Visando a reflexão e troca de ideias sobre oportunidades de formação e emprego tradicionalmente masculinas, integradas em atividades da economia do Mar, realizou-se, no dia 27 de Abril, na Casa da Baía de Setúbal, o Workshop Profissões de Mar no Feminino. A iniciativa foi promovida pelo Soroptimist Clube de Setúbal, associação internacional sem fins lucrativos que desenvolve projetos junto da comunidade, essencialmente nas áreas da saúde, educação e women empowerment.

 

Do painel de abertura, fizeram parte representantes das entidades parceiras, que apresentaram a respetiva oferta formativa e, por outro lado, souberam atrair os jovens e adultos que constituíram grande parte da audiência, interessada em conhecer melhores oportunidades profissionais e de formação ligadas ao Mar.
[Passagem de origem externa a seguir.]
(* ===== verification/Tx.v ===== *)
(** * Signed transactions ([executor/realism/tx])

    The transaction record, its canonical bytes and identifier, the basic and
    the routing validation every mempool runs, and the workload identity. *)
From S2P Require Import Prelude GoStd.
Import Json.
Local Open Scope N_scope.

(** [type AccessMode string] and its constants. *)
Abbreviation AccessMode := string (only parsing).
Definition AccessRead : AccessMode := "read".
Definition AccessWrite : AccessMode := "write".
Definition AccessReadWrite : AccessMode := "read_write".
Definition AccessCommutativeDelta : AccessMode := "commutative_delta".
Definition AccessUnknown : AccessMode := "unknown".

Record AccessItem := MkAccess {
  ai_Key : string;
  ai_Mode : AccessMode;
  ai_UpdateSemantics : string;
  ai_Delta : Z;
}.

Record StateVersionDependency := MkVersionDep {
  sv_Key : string;
  sv_RequiredVersion : N;
  sv_RequiredExecutionRound : Z;
  sv_ProducedVersion : N;
  sv_LivenessClass : string;
  sv_LivenessDigest : string;
  sv_RequiredLivenessClass : string;
  sv_RequiredLivenessDigest : string;
  sv_BatchFinal : bool;
  sv_ValueSuccessorCount : Z;
  sv_LocalValueSuccessorCount : Z;
  sv_RemoteValueSuccessorCount : Z;
  sv_LocalOrderingSuccessorCount : Z;
  sv_RemoteOrderingSuccessorCount : Z;
}.

Record ExecutionRoutingMetadata := MkRouting {
  er_SenderID : string;
  er_ReceiverID : string;
  er_RoutingEpoch : N;
  er_RoutingOrdinal : N;
  er_ExecutionShard : string;
  er_RoutingReason : string;
  er_RoutePlanDigest : string;
  er_RouteBatchSequence : N;
  er_RouteBatchTransactionCount : Z;
  er_RouteBatchShardTransactionCount : Z;
  er_ConsensusExecutionPredecessorOrdinals : list N;
  er_ConsensusOrderingPredecessorOrdinals : list N;
  er_ConsensusExecutionDepth : Z;
  er_ConsensusExecutionRound : Z;
  er_ConsensusWindowSequence : N;
  er_ConsensusWindowStartBatchSequence : N;
  er_ConsensusWindowEndBatchSequence : N;
  er_ConsensusWindowRouteBatchCount : Z;
  er_ConsensusWindowTransactionCount : Z;
  er_ConsensusWindowShardTransactionCount : Z;
  er_ConsensusWindowCriticalPath : Z;
  er_RouteEntryDigest : string;
  er_PredictedRemoteReads : Z;
  er_PredictedRemoteWrites : Z;
  er_StateVersions : list StateVersionDependency;
  er_ControlPolicy : string;
  er_LogicalDomains : list string;
  er_Local : bool;
  er_Bridge : bool;
  er_FrontierDigest : string;
}.

Record SignedTransaction := MkTx {
  TxID : string;
  LogicalTxID : string;
  Sender : string;
  Receiver : string;
  Nonce : N;
  Value : Z;
  StateKeys : list string;
  AccessList : list AccessItem;
  AccessListDigest : string;
  AccessListSchema : string;
  AccessListSource : string;
  SchedulingAccessList : list AccessItem;
  SchedulingAccessDigest : string;
  SchedulingAccessSchema : string;
  SchedulingAccessSource : string;
  Payload : string;
  Timestamp : Z;
  Signature : string;
  PublicKey : string;
  SourceKind : string;
  TraceSourceID : string;
  ExecutionRouting : option ExecutionRoutingMetadata;
}.

(** ** JSON images *)

Definition json_access (a : AccessItem) : json :=
  JObj (fld "key" (JStr (ai_Key a)) ++ fld "mode" (JStr (ai_Mode a)) ++
        fld "update_semantics" (JStr (ai_UpdateSemantics a)) ++
        opt_int "delta" (ai_Delta a)).

Definition json_version (d : StateVersionDependency) : json :=
  JObj (fld "key" (JStr (sv_Key d)) ++
        fld "required_version" (JUint (sv_RequiredVersion d)) ++
        opt_int "required_execution_round" (sv_RequiredExecutionRound d) ++
        opt_uint "produced_version" (sv_ProducedVersion d) ++
        opt_str "liveness_class" (sv_LivenessClass d) ++
        opt_str "liveness_digest" (sv_LivenessDigest d) ++
        opt_str "required_liveness_class" (sv_RequiredLivenessClass d) ++
        opt_str "required_liveness_digest" (sv_RequiredLivenessDigest d) ++
        opt_bool "batch_final" (sv_BatchFinal d) ++
        opt_int "value_successor_count" (sv_ValueSuccessorCount d) ++
        opt_int "local_value_successor_count" (sv_LocalValueSuccessorCount d) ++
        opt_int "remote_value_successor_count" (sv_RemoteValueSuccessorCount d) ++
        opt_int "local_ordering_successor_count" (sv_LocalOrderingSuccessorCount d) ++
        opt_int "remote_ordering_successor_count" (sv_RemoteOrderingSuccessorCount d)).

(** The fields from [routing_epoch] on that the routing metadata and the digest
    payload print alike. *)
Definition json_routing_window (r : ExecutionRoutingMetadata) : list (string * json) :=
  opt_uint "route_batch_sequence" (er_RouteBatchSequence r) ++
  opt_int "route_batch_transaction_count" (er_RouteBatchTransactionCount r) ++
  opt_int "route_batch_shard_transaction_count" (er_RouteBatchShardTransactionCount r) ++
  opt_arr "consensus_execution_predecessor_ordinals"
    (JUint <$> er_ConsensusExecutionPredecessorOrdinals r) ++
  opt_arr "consensus_ordering_predecessor_ordinals"
    (JUint <$> er_ConsensusOrderingPredecessorOrdinals r) ++
  opt_int "consensus_execution_depth" (er_ConsensusExecutionDepth r) ++
  opt_int "consensus_execution_round" (er_ConsensusExecutionRound r) ++
  opt_uint "consensus_window_sequence" (er_ConsensusWindowSequence r) ++
  opt_uint "consensus_window_start_batch_sequence" (er_ConsensusWindowStartBatchSequence r) ++
  opt_uint "consensus_window_end_batch_sequence" (er_ConsensusWindowEndBatchSequence r) ++
  opt_int "consensus_window_route_batch_count" (er_ConsensusWindowRouteBatchCount r) ++
  opt_int "consensus_window_transaction_count" (er_ConsensusWindowTransactionCount r) ++
  opt_int "consensus_window_shard_transaction_count" (er_ConsensusWindowShardTransactionCount r) ++
  opt_int "consensus_window_critical_path" (er_ConsensusWindowCriticalPath r).

Definition json_routing_head (r : ExecutionRoutingMetadata) : list (string * json) :=
  fld "routing_epoch" (JUint (er_RoutingEpoch r)) ++
  fld "routing_ordinal" (JUint (er_RoutingOrdinal r)) ++
  fld "execution_shard" (JStr (er_ExecutionShard r)) ++
  fld "routing_reason" (JStr (er_RoutingReason r)) ++
  fld "route_plan_digest" (JStr (er_RoutePlanDigest r)).

Definition json_routing_tail (r : ExecutionRoutingMetadata) : list (string * json) :=
  fld "predicted_remote_reads" (JInt (er_PredictedRemoteReads r)) ++
  fld "predicted_remote_writes" (JInt (er_PredictedRemoteWrites r)) ++
  opt_arr "state_versions" (json_version <$> er_StateVersions r) ++
  opt_str "control_policy" (er_ControlPolicy r) ++
  opt_arr "logical_domains" (JStr <$> er_LogicalDomains r) ++
  opt_bool "local" (er_Local r) ++
  opt_bool "bridge" (er_Bridge r) ++
  opt_str "frontier_digest" (er_FrontierDigest r).

Definition json_routing (r : ExecutionRoutingMetadata) : json :=
  JObj (fld "sender_id" (JStr (er_SenderID r)) ++ fld "receiver_id" (JStr (er_ReceiverID r)) ++
        json_routing_head r ++ json_routing_window r ++
        fld "route_entry_digest" (JStr (er_RouteEntryDigest r)) ++ json_routing_tail r).

(** ** Canonical bytes and identifier *)

(** [SignedTransaction.core] marshalled: neither the identifier nor the
    signature is part of it. *)
Definition json_core (t : SignedTransaction) : json :=
  JObj (opt_str "logical_tx_id" (LogicalTxID t) ++
        fld "sender" (JStr (Sender t)) ++
        fld "receiver" (JStr (Receiver t)) ++
        fld "nonce" (JUint (Nonce t)) ++
        fld "value" (JInt (Value t)) ++
        fld "state_keys" (arr_copy (JStr <$> StateKeys t)) ++
        opt_arr "access_list" (json_access <$> AccessList t) ++
        opt_str "access_list_digest" (AccessListDigest t) ++
        opt_str "access_list_schema" (AccessListSchema t) ++
        opt_str "access_list_source" (AccessListSource t) ++
        opt_arr "scheduling_access_list" (json_access <$> SchedulingAccessList t) ++
        opt_str "scheduling_access_digest" (SchedulingAccessDigest t) ++
        opt_str "scheduling_access_schema" (SchedulingAccessSchema t) ++
        opt_str "scheduling_access_source" (SchedulingAccessSource t) ++
        fld "payload" (JStr (Payload t)) ++
        fld "timestamp" (JInt (Timestamp t)) ++
        fld "public_key" (JStr (PublicKey t)) ++
        opt_str "source_kind" (SourceKind t) ++
        opt_str "trace_source_id" (TraceSourceID t) ++
        opt_obj "execution_routing" (json_routing <$> ExecutionRouting t)).

Definition CanonicalBytes (t : SignedTransaction) : string := marshal (json_core t).
Definition ComputeID (t : SignedTransaction) : string := sha256_hex (CanonicalBytes t).

(** [SemanticID]. *)
Definition SemanticID (t : SignedTransaction) : string :=
  let l := trim_space (LogicalTxID t) in
  let s := trim_space (TraceSourceID t) in
  if l ≠? "" then l else if s ≠? "" then s else TxID t.

(** ** Routing metadata *)

Definition json_routing_digest (t : SignedTransaction) (r : ExecutionRoutingMetadata) : json :=
  JObj (fld "sender_id" (JStr (Sender t)) ++ fld "receiver_id" (JStr (Receiver t)) ++
        fld "nonce" (JUint (Nonce t)) ++
        fld "state_keys" (arr_copy (JStr <$> StateKeys t)) ++
        fld "access_list_digest" (JStr (AccessListDigest t)) ++
        fld "payload" (JStr (Payload t)) ++
        json_routing_head r ++ json_routing_window r ++ json_routing_tail r ++
        opt_arr "access_list" (json_access <$> AccessList t)).

Definition ComputeExecutionRoutingDigest
    (t : SignedTransaction) (r : ExecutionRoutingMetadata) : string :=
  sha256_hex (marshal (json_routing_digest t r)).

(** Lexicographic order of the bytes: Go's [<] on strings. *)
Definition str_ltb (a b : string) : bool := String.ltb a b.

(** One list of predecessor ordinals; [seen] is shared by the two lists.
    [None] when an ordinal is refused. *)
Fixpoint check_predecessors (ordinal last : N) (seen : gset N) (l : list N)
    : option (gset N) :=
  match l with
  | [] => Some seen
  | p :: l' =>
      if (p ≟ 0) || (ordinal <=? p) || ((last ≠? 0) && (p <=? last)) ||
         bool_decide (p ∈ seen)
      then None
      else check_predecessors ordinal p ({[p]} ∪ seen) l'
  end.

(** The loop over the state versions. *)
Fixpoint check_versions (r : ExecutionRoutingMetadata) (seen : gset string)
    (lastKey : string) (l : list StateVersionDependency) : error :=
  match l with
  | [] => None
  | d :: l' =>
      reject blank (sv_Key d) || bool_decide (sv_Key d ∈ seen)
        as "invalid execution routing state version dependency" ;;
      reject (lastKey ≠? "") && str_ltb (sv_Key d) lastKey
        as "execution routing state versions must be sorted by key" ;;
      reject (sv_ProducedVersion d ≠? 0) && (sv_ProducedVersion d ≠? er_RoutingOrdinal r)
        as "invalid execution routing produced state version" ;;
      reject (sv_ProducedVersion d ≠? 0) && (sv_ProducedVersion d <=? sv_RequiredVersion d)
        as "invalid execution routing state version ordering" ;;
      reject (sv_RequiredExecutionRound d <? 0)%Z ||
             ((sv_RequiredVersion d ≟ 0) && (sv_RequiredExecutionRound d ≠? 0%Z))
        as "invalid execution routing required execution round" ;;
      reject (0 <? sv_RequiredExecutionRound d)%Z && (0 <? er_ConsensusExecutionRound r)%Z &&
             (er_ConsensusExecutionRound r <=? sv_RequiredExecutionRound d)%Z
        as "invalid execution routing execution round ordering" ;;
      check_versions r ({[sv_Key d]} ∪ seen) (sv_Key d) l'
  end.

Fixpoint check_domains (lastDomain : string) (l : list string) : bool :=
  match l with
  | [] => true
  | d :: l' =>
      if blank d || ((lastDomain ≠? "") && negb (str_ltb lastDomain d)) then false
      else check_domains d l'
  end.

(** The [switch] on the control policy. *)
Definition check_policy (r : ExecutionRoutingMetadata) : error :=
  if er_ControlPolicy r ≟ "" then None
  else if er_ControlPolicy r ≟ "logical_domain_frontier_v1" then
    let n := length (er_LogicalDomains r) in
    reject (n ≟ O) || blank (er_FrontierDigest r)
      as "invalid execution routing logical-domain frontier" ;;
    reject negb (check_domains "" (er_LogicalDomains r))
      as "execution routing logical domains must be sorted unique non-empty" ;;
    reject Bool.eqb (er_Local r) (er_Bridge r)
      as "execution routing must be exactly one of local or bridge" ;;
    reject negb (Bool.eqb (er_Local r) (n ≟ 1%nat)) ||
           negb (Bool.eqb (er_Bridge r) (1 <? n)%nat)
      as "execution routing local/bridge classification mismatch" ;;
    None
  else if er_ControlPolicy r ≟ "declared_access_frontier_v2" then
    reject blank (er_FrontierDigest r)
      as "invalid execution routing declared-access frontier" ;;
    reject (length (er_LogicalDomains r) ≠? O) || er_Local r || er_Bridge r
      as "declared-access frontier must not carry logical-domain admission state" ;;
    None
  else Some "invalid execution routing control_policy".

Definition window_present (r : ExecutionRoutingMetadata) : bool :=
  (er_ConsensusWindowSequence r ≠? 0) || (er_ConsensusWindowStartBatchSequence r ≠? 0) ||
  (er_ConsensusWindowEndBatchSequence r ≠? 0) || (er_ConsensusWindowRouteBatchCount r ≠? 0%Z) ||
  (er_ConsensusWindowTransactionCount r ≠? 0%Z) ||
  (er_ConsensusWindowShardTransactionCount r ≠? 0%Z) ||
  (er_ConsensusWindowCriticalPath r ≠? 0%Z).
Estiveram presentes Fernanda Pestana, vice-presidente do Instituto Politécnico de Setúbal, Helena Álvaro Escola Profissional de Setúbal, presidente do Conselho Diretivo da Escola de Formação profissional, Inês Falcão, coordenadora do For-Mar Núcleo Regional de Lisboa e Alentejo, José Meneses Luís, diretor do Centro de Emprego e Formação Profissional de Setúbal, e Fátima Évora, presidente do Soroptimist Clube de Setúbal.

 

Seguiu-se um enquadramento ao tema “Desafios e oportunidades da Economia do Mar”, por Miguel Marques, partner da PwC, que traçou um retrato realista das atividades económicos do sector e falou das tendências internacionais, tendo por base os resultados da última edição do LEME – Barómetro PwC da Economia do Mar, uma ferramenta que caracteriza, anualmente, a atual situação dos recursos do Mar, assim como as suas perspetivas de evolução no futuro.

 

Da mesa redonda, fizeram parte mulheres de reconhecido sucesso profissional – Laura Rodrigues, general manager da OPDR Iberia, Raquel Gaspar, bióloga marinha gestora da Cooperativa Ocean Alive, Cristina Alves, Cmdt da Marinha Mercante e CEO da Portline Bulk International, e Maria da Luz Santos,  general manager da Rebonave –  que partilharam diversos e interessantes momentos das suas experiências profissionais, incluindo relatos sobre o modo como as oradoras encararam situações problemáticas de falta de equidade de gênero.

 

A título de conclusão, refira-se que terão ficado evidentes (1) a emergência de oportunidades profissionais ligadas ao Mar, concretamente na fileira alimentar e no turismo náutico, (2) a disponibilidade por parte das entidades para criação de novas ofertas formativas ligadas ao Mar, (3) a correlação positiva entre produtividade e skill mix teams, ie com diversidade de gênero, etária e de competências e (4) a necessidade de valorizar quem faz bem e ousa arriscar, empreendendo a transformação de uma ideia num projeto que ofereça valor e traga retorno económico.